Friday, Aug. 20, 1965
The Obvious East
DIARY OF A MAD OLD MAN by Junichiro Tanizaki. 177 pages. Knopf. $3.95.
"When lovely women come to my home I get too excited to work," confessed lunichiro Tanizaki; "but lingering memories of them put me in finest form as a writer. Then I really write." When he died two weeks ago at 79, Author Tanizaki (The Makioka Sisters, The Key) had gathered his lingering memories into 119 novels that cele brate sexual pleasure and the divine loveliness of woman, established their author as Japan's leading contemporary novelist.

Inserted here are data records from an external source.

Fixpoint responses (tr : list event) : list (Z * json) :=
  match tr with
  | [] => []
  | Respond status body :: tr' => (status, body) :: responses tr'
  | _ :: tr' => responses tr'
  end.

Fixpoint console (tr : list event) : list (level * string * list console_arg) :=
  match tr with
  | [] => []
  | Console lvl msg args :: tr' => (lvl, msg, args) :: console tr'
  | _ :: tr' => console tr'
  end.

(** ** Route handlers *)

(** [req.query]: the parsed query string, each parameter given at most once
    (so its value is a string). *)
Record request := { query : gmap string string }.

Definition error_body (msg : string) : json := JObj [("error", JStr msg)].

Module routeHandlers.

Definition getCrops (db : Database) (req : request) : list event :=
  db_all db distinctCropsQuery [] (fun res =>
    match res with
    | inl err =>
        [ Console Error "Error fetching crops:" [AText err];
          Respond 500 (error_body "Error fetching crops") ]
    | inr rows =>
        [ Respond 200
            (JObj [("crops",
                    JArr (map (fun row => json_item (get row "product_name")) rows))]) ]
    end).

His final book, the Diary, is the journal of an impotent, wealthy old invalid who lives only for the pleasure of sexual stimulation. He gets more than he needs from his flashy daughter-in-law, a former chorus girl who drives an English car, buys French lace gloves, and wears her hair in an American permanent wave. She teases him, pleases him, lets him fondle her feet, peek at her in the shower, towel her back, suck on her toes. In payment for these pleasures he buys her extravagant presents and lets her run his household. At the last, the excitement proves too much and he suffers a stroke.
According to Author Tanizaki, a man's usefulness is confined solely to his function as a slave of or a glorifier of woman. It is not entirely clear, reading between the ideographs, what this book may mean to the lapanese. But for the Western reader, it is just another sex novel peppered with perversions.